◆ **WHAT IS BEING ASKED**:
Write every line of the following listing exactly as it reads.

*** RECORDS FOR THE TASK ***

(** * Discord issue bridge: a shallow embedding and its properties

    The development follows the Python sources under
    [Tools/DiscordIssueBridge]: [template_engine.py], [state_store.py],
    [discord_client.py], [issue_syncer.py], [github_client.py],
    [bridge_config.py] and [discord_issue_bridge.py].

    Conventions of the embedding.
    - Python [str] values are Rocq strings.  The text operations
      ([strip], [lower], [replace], the regular expression classes) are
      exact on ASCII text; bytes above 127 are carried unchanged.
    - A [datetime] is the instant it denotes on the UTC time line, as an
      integer number of microseconds.  ISO-8601 text in a payload is
      represented by the instant it parses to.
    - Exceptions are values of [exn]; a computation that can raise returns
      a [result].  Code that touches the network, the clock, the ledger or
      the ledger file runs in the monad [M] over the record [World].  The
      GitHub client keeps to itself and passes its own state, [Net],
      explicitly.
    - The ledger file and its backup are fields of [World].  The
      operating system itself never fails: an [OSError] of [mkdir],
      [copy2], [open] or [json.dump], or of the system call behind
      [time.sleep], is outside the embedding, and what is stated of [save]
      is stated of a save that completes. *)

From Stdlib Require Import ZArith QArith Lia List String Ascii.
From Stdlib Require Import Sorted Permutation.
From stdpp Require Import base gmap strings list fin_maps pretty.
From Equations Require Import Equations.

Local Open Scope string_scope.
Local Open Scope list_scope.
Local Open Scope Z_scope.

(** ** Exceptions and results *)

Inductive exn : Type :=
| KeyError (key : string)
| HTTPError (code : Z)
| URLError
| RuntimeError (msg : string)
| ValueError (msg : string)
| OverflowError (msg : string)
| TypeError
| FuelExhausted.

Inductive result (A : Type) : Type :=
| Ok (a : A)
| Raise (e : exn).
Arguments Ok {A} a.
Arguments Raise {A} e.

Definition result_map {A B : Type} (f : A -> B) (r : result A) : result B :=
  match r with
  | Ok a => Ok (f a)
  | Raise e => Raise e
  end.

(** ** Python text operations (ASCII) *)

Module PyStr.

(** [str.isspace] on one character, which is also the class [\s] of the
    [re] module for [str] patterns: TAB..CR, FS..US and the space. *)
Definition is_space (c : ascii) : bool :=
  let n := N_of_ascii c in
  ((9 <=? n)%N && (n <=? 13)%N) || ((28 <=? n)%N && (n <=? 32)%N).

Definition is_upper (c : ascii) : bool :=
  let n := N_of_ascii c in (65 <=? n)%N && (n <=? 90)%N.

Definition is_lower (c : ascii) : bool :=
  let n := N_of_ascii c in (97 <=? n)%N && (n <=? 122)%N.

Definition is_digit (c : ascii) : bool :=
  let n := N_of_ascii c in (48 <=? n)%N && (n <=? 57)%N.

Definition lower_char (c : ascii) : ascii :=
  if is_upper c then ascii_of_N (N_of_ascii c + 32) else c.

Fixpoint lower (s : string) : string :=
  match s with
  | EmptyString => EmptyString
  | String c r => String (lower_char c) (lower r)
  end.

(** [s.replace(old, new)] for one-character [old] and [new]. *)
Fixpoint replace_char (old new : ascii) (s : string) : string :=
  match s with
  | EmptyString => EmptyString
  | String c r =>
      String (if Ascii.eqb c old then new else c) (replace_char old new r)
  end.

Fixpoint lstrip (s : string) : string :=
  match s with
  | EmptyString => EmptyString
  | String c r => if is_space c then lstrip r else s
  end.

Definition rstrip (s : string) : string :=
  String.rev (lstrip (String.rev s)).

Definition strip (s : string) : string := rstrip (lstrip s).

(** Truth value of a string: empty is false. *)
Definition truthy (s : string) : bool :=
  match s with EmptyString => false | _ => true end.

(** [a or b] on strings. *)
Definition or_else (a b : string) : string := if truthy a then a else b.

End PyStr.

(** ** template_engine.py *)

Module TemplateEngine.

(** The class [[a-zA-Z0-9_]]. *)
Definition is_ident_char (c : ascii) : bool :=
  PyStr.is_lower c || PyStr.is_upper c || PyStr.is_digit c
  || Ascii.eqb c "_"%char.

(** Greedy [\s*]: what is left after the longest run of white space. *)
Fixpoint skip_space (s : string) : string :=
  match s with
  | EmptyString => EmptyString
  | String c r => if PyStr.is_space c then skip_space r else s
  end.

(** Greedy [[a-zA-Z0-9_]*]: the longest run and what is left. *)
Fixpoint span_ident (s : string) : string * string :=
  match s with
  | EmptyString => (EmptyString, EmptyString)
  | String c r =>
      if is_ident_char c
      then let (k, rest) := span_ident r in (String c k, rest)
      else (EmptyString, s)
  end.

(** [_PLACEHOLDER.match] at the head of [s]: group 1 and the text after
    the match.  The three repeated classes and the closing brace are
    pairwise disjoint, so the greedy choice is the only way to match and
    no backtracking is involved. *)
Definition match_placeholder (s : string) : option (string * string) :=
  match s with
  | String "{" (String "{" r) =>
      let (key, r2) := span_ident (skip_space r) in
      if PyStr.truthy key then
        match skip_space r2 with
        | String "}" (String "}" rest) => Some (key, rest)
        | _ => None
        end
      else None
  | _ => None
  end.

Lemma skip_space_length s :
  (String.length (skip_space s) <= String.length s)%nat.
Proof.
  induction s as [|c r IH]; simpl; [lia|].
  destruct (PyStr.is_space c); simpl; lia.
Qed.

Lemma span_ident_length s k rest :
  span_ident s = (k, rest) ->
  (String.length rest <= String.length s)%nat.
Proof.
  revert k rest. induction s as [|c r IH]; simpl; intros k rest H.
  - inversion H; subst; simpl; lia.
  - destruct (is_ident_char c).
    + destruct (span_ident r) as [k' rest'] eqn:E.
      inversion H; subst. specialize (IH _ _ eq_refl). lia.
    + inversion H; subst; simpl; lia.
Qed.

Lemma match_placeholder_length s key rest :
  match_placeholder s = Some (key, rest) ->
  (String.length rest < String.length s)%nat.
Proof.
  unfold match_placeholder. intros H.
  destruct s as [|c1 s']; [discriminate|].
  destruct c1 as [[] [] [] [] [] [] [] []]; try discriminate H.
  destruct s' as [|c2 r]; [discriminate|].
  destruct c2 as [[] [] [] [] [] [] [] []]; try discriminate H.
  destruct (span_ident (skip_space r)) as [k r2] eqn:E.
  apply span_ident_length in E.
  destruct (PyStr.truthy k); [|discriminate].
  pose proof (skip_space_length r) as H1.
  pose proof (skip_space_length r2) as H2.
  destruct (skip_space r2) as [|d1 s2]; [discriminate|].
  destruct d1 as [[] [] [] [] [] [] [] []]; try discriminate H.
  destruct s2 as [|d2 r4]; [discriminate|].
  destruct d2 as [[] [] [] [] [] [] [] []]; try discriminate H.
  inversion H; subst. simpl in *. lia.
Qed.

(** Remember the equation of a scrutinee, for the recursion below. *)
Definition inspect {A : Type} (a : A) : {b : A | a = b} :=
  exist _ a eq_refl.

*** End of RECORDS FOR THE TASK ***

◆ **FINISHED EXERCISE**:
(** * Discord issue bridge: a shallow embedding and its properties

    The development follows the Python sources under
    [Tools/DiscordIssueBridge]: [template_engine.py], [state_store.py],
    [discord_client.py], [issue_syncer.py], [github_client.py],
    [bridge_config.py] and [discord_issue_bridge.py].

    Conventions of the embedding.
    - Python [str] values are Rocq strings.  The text operations
      ([strip], [lower], [replace], the regular expression classes) are
      exact on ASCII text; bytes above 127 are carried unchanged.
    - A [datetime] is the instant it denotes on the UTC time line, as an
      integer number of microseconds.  ISO-8601 text in a payload is
      represented by the instant it parses to.
    - Exceptions are values of [exn]; a computation that can raise returns
      a [result].  Code that touches the network, the clock, the ledger or
      the ledger file runs in the monad [M] over the record [World].  The
      GitHub client keeps to itself and passes its own state, [Net],
      explicitly.
    - The ledger file and its backup are fields of [World].  The
      operating system itself never fails: an [OSError] of [mkdir],
      [copy2], [open] or [json.dump], or of the system call behind
      [time.sleep], is outside the embedding, and what is stated of [save]
      is stated of a save that completes. *)

From Stdlib Require Import ZArith QArith Lia List String Ascii.
From Stdlib Require Import Sorted Permutation.
From stdpp Require Import base gmap strings list fin_maps pretty.
From Equations Require Import Equations.

Local Open Scope string_scope.
Local Open Scope list_scope.
Local Open Scope Z_scope.

(** ** Exceptions and results *)

Inductive exn : Type :=
| KeyError (key : string)
| HTTPError (code : Z)
| URLError
| RuntimeError (msg : string)
| ValueError (msg : string)
| OverflowError (msg : string)
| TypeError
| FuelExhausted.

Inductive result (A : Type) : Type :=
| Ok (a : A)
| Raise (e : exn).
Arguments Ok {A} a.
Arguments Raise {A} e.

Definition result_map {A B : Type} (f : A -> B) (r : result A) : result B :=
  match r with
  | Ok a => Ok (f a)
  | Raise e => Raise e
  end.

(** ** Python text operations (ASCII) *)

Module PyStr.

(** [str.isspace] on one character, which is also the class [\s] of the
    [re] module for [str] patterns: TAB..CR, FS..US and the space. *)
Definition is_space (c : ascii) : bool :=
  let n := N_of_ascii c in
  ((9 <=? n)%N && (n <=? 13)%N) || ((28 <=? n)%N && (n <=? 32)%N).

Definition is_upper (c : ascii) : bool :=
  let n := N_of_ascii c in (65 <=? n)%N && (n <=? 90)%N.

Definition is_lower (c : ascii) : bool :=
  let n := N_of_ascii c in (97 <=? n)%N && (n <=? 122)%N.

Definition is_digit (c : ascii) : bool :=
  let n := N_of_ascii c in (48 <=? n)%N && (n <=? 57)%N.

Definition lower_char (c : ascii) : ascii :=
  if is_upper c then ascii_of_N (N_of_ascii c + 32) else c.

Fixpoint lower (s : string) : string :=
  match s with
  | EmptyString => EmptyString
  | String c r => String (lower_char c) (lower r)
  end.

(** [s.replace(old, new)] for one-character [old] and [new]. *)
Fixpoint replace_char (old new : ascii) (s : string) : string :=
  match s with
  | EmptyString => EmptyString
  | String c r =>
      String (if Ascii.eqb c old then new else c) (replace_char old new r)
  end.

Fixpoint lstrip (s : string) : string :=
  match s with
  | EmptyString => EmptyString
  | String c r => if is_space c then lstrip r else s
  end.

Definition rstrip (s : string) : string :=
  String.rev (lstrip (String.rev s)).

Definition strip (s : string) : string := rstrip (lstrip s).

(** Truth value of a string: empty is false. *)
Definition truthy (s : string) : bool :=
  match s with EmptyString => false | _ => true end.

(** [a or b] on strings. *)
Definition or_else (a b : string) : string := if truthy a then a else b.

End PyStr.

(** ** template_engine.py *)

Module TemplateEngine.

(** The class [[a-zA-Z0-9_]]. *)
Definition is_ident_char (c : ascii) : bool :=
  PyStr.is_lower c || PyStr.is_upper c || PyStr.is_digit c
  || Ascii.eqb c "_"%char.

(** Greedy [\s*]: what is left after the longest run of white space. *)
Fixpoint skip_space (s : string) : string :=
  match s with
  | EmptyString => EmptyString
  | String c r => if PyStr.is_space c then skip_space r else s
  end.

(** Greedy [[a-zA-Z0-9_]*]: the longest run and what is left. *)
Fixpoint span_ident (s : string) : string * string :=
  match s with
  | EmptyString => (EmptyString, EmptyString)
  | String c r =>
      if is_ident_char c
      then let (k, rest) := span_ident r in (String c k, rest)
      else (EmptyString, s)
  end.

(** [_PLACEHOLDER.match] at the head of [s]: group 1 and the text after
    the match.  The three repeated classes and the closing brace are
    pairwise disjoint, so the greedy choice is the only way to match and
    no backtracking is involved. *)
Definition match_placeholder (s : string) : option (string * string) :=
  match s with
  | String "{" (String "{" r) =>
      let (key, r2) := span_ident (skip_space r) in
      if PyStr.truthy key then
        match skip_space r2 with
        | String "}" (String "}" rest) => Some (key, rest)
        | _ => None
        end
      else None
  | _ => None
  end.

Lemma skip_space_length s :
  (String.length (skip_space s) <= String.length s)%nat.
Proof.
  induction s as [|c r IH]; simpl; [lia|].
  destruct (PyStr.is_space c); simpl; lia.
Qed.

Lemma span_ident_length s k rest :
  span_ident s = (k, rest) ->
  (String.length rest <= String.length s)%nat.
Proof.
  revert k rest. induction s as [|c r IH]; simpl; intros k rest H.
  - inversion H; subst; simpl; lia.
  - destruct (is_ident_char c).
    + destruct (span_ident r) as [k' rest'] eqn:E.
      inversion H; subst. specialize (IH _ _ eq_refl). lia.
    + inversion H; subst; simpl; lia.
Qed.

Lemma match_placeholder_length s key rest :
  match_placeholder s = Some (key, rest) ->
  (String.length rest < String.length s)%nat.
Proof.
  unfold match_placeholder. intros H.
  destruct s as [|c1 s']; [discriminate|].
  destruct c1 as [[] [] [] [] [] [] [] []]; try discriminate H.
  destruct s' as [|c2 r]; [discriminate|].
  destruct c2 as [[] [] [] [] [] [] [] []]; try discriminate H.
  destruct (span_ident (skip_space r)) as [k r2] eqn:E.
  apply span_ident_length in E.
  destruct (PyStr.truthy k); [|discriminate].
  pose proof (skip_space_length r) as H1.
  pose proof (skip_space_length r2) as H2.
  destruct (skip_space r2) as [|d1 s2]; [discriminate|].
  destruct d1 as [[] [] [] [] [] [] [] []]; try discriminate H.
  destruct s2 as [|d2 r4]; [discriminate|].
  destruct d2 as [[] [] [] [] [] [] [] []]; try discriminate H.
  inversion H; subst. simpl in *. lia.
Qed.

(** Remember the equation of a scrutinee, for the recursion below. *)
Definition inspect {A : Type} (a : A) : {b : A | a = b} :=
  exist _ a eq_refl.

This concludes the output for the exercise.